Advanced Course in Jurisprudence: Law, Interpretation and Rights
Prof. Dennis PATTERSON and Prof. Giovanni SARTOR
Tuesday, 11.00-13.00, Sala Triaria
Administrative Assistant: Rosanna Lewis
Starts on 4 October 2011
This course is an introduction to a variety of topics in contemporary jurisprudence. The course divides time equally between issues of general jurisprudence (the first half of the course) and theories of interpretation and rights (in the second).
In the general jurisprudence part of the course, we will consider leading views from the perspective of so-called “analytic jurisprudence”. While no familiarity with these views is assumed, students are advised to obtain the complete, original texts and read them in their entirety.
The first two sessions provide the background for the debate on the nature of law and of legal interpretation: H.L.A. Hart’s legal positivism, the criticism of Ronald Dworkin, the latter's interpretive approach, and the Hart’s replies to such criticisms.

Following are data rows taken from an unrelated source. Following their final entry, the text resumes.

(** What one registration of [cb] establishes, whatever came before: one
    handler of the kind on the socket and, for the alarm kinds, a callback
    list that holds [cb] alone. *)
Definition registered (k : EventKind) (cb : Cb) (st : Service) : Prop :=
  match k with
  | KTelemetry device =>
      ∃ s, socket st = Some s ∧ handlers_for "telemetry" s = [HTelemetry cb device]
  | KAlarm =>
      (∃ s, socket st = Some s ∧ handlers_for "alarm" s = [HAlarm])
      ∧ listeners st !! "alarm" = Some [cb]
  | KAlarmNotification =>
      (∃ s, socket st = Some s
            ∧ handlers_for "alarm_notification" s = [HAlarmNotification])
      ∧ listeners st !! "alarm_notification" = Some [cb]
  | KNotification => True
  end.

(** The notification listener is set up and [l] is its callback list. *)
Definition notification_listener (l : list Cb) (st : Service) : Prop :=
  (∃ s, socket st = Some s ∧ handlers_for "notification" s = [HNotification])
  ∧ listeners st !! "notification" = Some l
  ∧ is_Some (activeListeners st !! "notification").

(** A room subscription: [subscribeToDevice(id)] or [subscribeToPlant(id)]. *)
Inductive Request : Type :=
  | ReqDevice (deviceId : string)
  | ReqPlant (plantId : JsVal).

Definition subscribe (r : Request) : M unit :=
  match r with
  | ReqDevice deviceId => subscribeToDevice deviceId
  | ReqPlant plantId => subscribeToPlant plantId
  end.

(** The entry of the pending set that stands for a request. *)
Definition request_key (r : Request) : string :=
  match r with
  | ReqDevice deviceId => deviceId
  | ReqPlant plantId => plantKey plantId
  end.

(** The requests that the methods accept: a device id that is not empty (and
    that does not read as a plant entry), a plant id that is truthy or 0. *)
Definition valid_request (r : Request) : Prop :=
  match r with
  | ReqDevice deviceId => deviceId ≠ "" ∧ JS.startsWith deviceId "plant-" = false
  | ReqPlant plantId => JS.truthy plantId = true ∨ plantId = JNum 0
  end.


(** The push channel is down: there is no socket or the flag is off. *)
Definition disconnected (st : Service) : Prop :=
  socket st = None ∨ connected st = false.

(** *** Further methods of the service *)

(** The answer of [getCachedAlarmData()], the later of its two
    declarations. *)
Record CachedAlarmData := {
  cached_data : list JsObj;
  cached_isLoaded : bool;
  cached_lastFetchTime : option Z
}.

Definition getCachedAlarmData (c : Cache) : CachedAlarmData :=
  {| cached_data := alarmData c; cached_isLoaded := alarmsInitialDataLoaded c;
     cached_lastFetchTime := lastFetchTime c |}.

(** [markNotificationAsRead(notificationId)] on the cached notifications. *)
Definition markNotificationAsRead (notificationId : JsVal) (notificationData : list JsObj)
  : list JsObj :=
  if negb (JS.truthy notificationId) then notificationData
  else map (fun notification =>
              if JS.strict_eq (JS.get notification "_id") notificationId
              then <["IsRead" := JBool true]> notification
              else notification) notificationData.

Definition set_connectionCallbacks (l : list Cb) (st : Service) : Service :=
  {| socket := socket st; connected := connected st; listeners := listeners st;
     activeListeners := activeListeners st;
     pendingSubscriptions := pendingSubscriptions st;
     connectionCallbacks := l; cache := cache st |}.

(** [onConnect(callback)]. *)
Definition onConnect (callback : Cb) : M unit :=
  modify (λ st, set_connectionCallbacks (connectionCallbacks st ++ [callback]) st)
  >> let* st := read in
     when (connected st) (tell [CallConnect callback]).

(** [removeConnectCallback(callback)]. *)
Definition removeConnectCallback (callback : Cb) : M unit :=
  modify (λ st, set_connectionCallbacks (remove_first callback (connectionCallbacks st)) st).

(** [unsubscribeFromDevice(id)] or [unsubscribeFromPlant(id)]. *)
Definition unsubscribe (r : Request) : M unit :=
  match r with
  | ReqDevice deviceId => unsubscribeFromDevice deviceId
  | ReqPlant plantId => unsubscribeFromPlant plantId
  end.

(** The message that leaves the room of a request. *)
Definition unsubscribed (r : Request) : Effect :=
  match r with
  | ReqDevice deviceId => Emit "unsubscribe" (JStr deviceId)
  | ReqPlant plantId => Emit "unsubscribe-plant" plantId
  end.

(** The id under which [addAlarmToCache] looks an alarm up. *)
Definition lookup_id (a : JsObj) : JsVal :=
  JS.get a "id" ||| JS.get a "_id" ||| JS.get a "AlarmId" ||| JStr "".

(** An operation that leaves the connection callbacks alone: it keeps their
    list and invokes none of them. *)
Definition no_connect_call (x : Effect) : Prop := ∀ cb, x ≠ CallConnect cb.

Definition keeps_callbacks {A} (m : M A) : Prop :=
  ∀ st, connectionCallbacks (state_after m st) = connectionCallbacks st
        ∧ Forall no_connect_call (effects_of m st).

End SocketService.

(** ** The alarms tab ([AlarmsTab.js]) *)

Module AlarmsTab.

(** [alarmsRef.current] and the cache of the socket service. *)
Record State := {
  alarmsRef : list JsObj;
  cache : SocketService.Cache
}.

Definition createdTime (a : JsObj) : option Z :=
  JS.Date_getTime (JS.get a "CreatedTimestamp").

(** The record that the initial load builds from a fetched alarm. *)
Definition formatFetched (e : JS.Env) (alarm : JsObj) : JsObj :=
  list_to_map [
    ("_id", JS.get alarm "_id" ||| JS.fresh_id "alarm" e);
    ("AlarmId", JS.get alarm "AlarmId" ||| JS.get alarm "alarmId"
                ||| JS.get alarm "id" ||| JStr "");
    ("AlarmCode", JS.get alarm "AlarmCode" ||| JS.get alarm "alarmCode" ||| JStr "");
    ("AlarmDescription",
      JS.get alarm "AlarmDescription" ||| JS.get alarm "alarmDescription"
      ||| JS.get alarm "description" ||| JStr "");
    ("CreatedTimestamp",
      JS.get alarm "CreatedTimestamp" ||| JS.get alarm "createdTimestamp"
      ||| JS.get alarm "timestamp" ||| JStr (JS.nowISO e));
    ("DeviceId", JS.get alarm "DeviceId" ||| JS.get alarm "deviceId" ||| JStr "");
    ("DeviceName",
      JS.get alarm "DeviceName" ||| JS.get alarm "deviceName" ||| JStr "Unknown Device");
    ("PlantName", JS.get alarm "PlantName" ||| JS.get alarm "plantName" ||| JStr "");
    ("IsActive",
      JS.defined_or (JS.get alarm "IsActive")
        (JS.defined_or (JS.get alarm "isActive") (JBool true)));
    ("IsRead",
      JS.defined_or (JS.get alarm "IsRead")
        (JS.defined_or (JS.get alarm "isRead") (JBool false)))
  ].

The following three sessions address the evolution of that debate: the restatement of the program of legal positivism, according to the ideas of exclusive and inclusive positivism, by authors such as Joseph Raz and Jules Coleman, the reformulation of the non-positivistic position by Robert Alexy and others, the naturalistic perspective articulated by Brian Leiter.
In the second half of the course we attempt to provide an analytical account of legal interpretation and legal rights, in the framework provided by contemporary philosophy of language and rationality. Legal interpretation is considered, by considering its concept and its different forms, as well as its embedment in legal practices and human cognition. Then legal rights are addressed, by analyzing the concepts of a right and focusing on rights-based arguments in constitutional interpretation and on the ideas of proportionality and balancing.
Researchers are required to read the assigned material and actively participate in class discussion.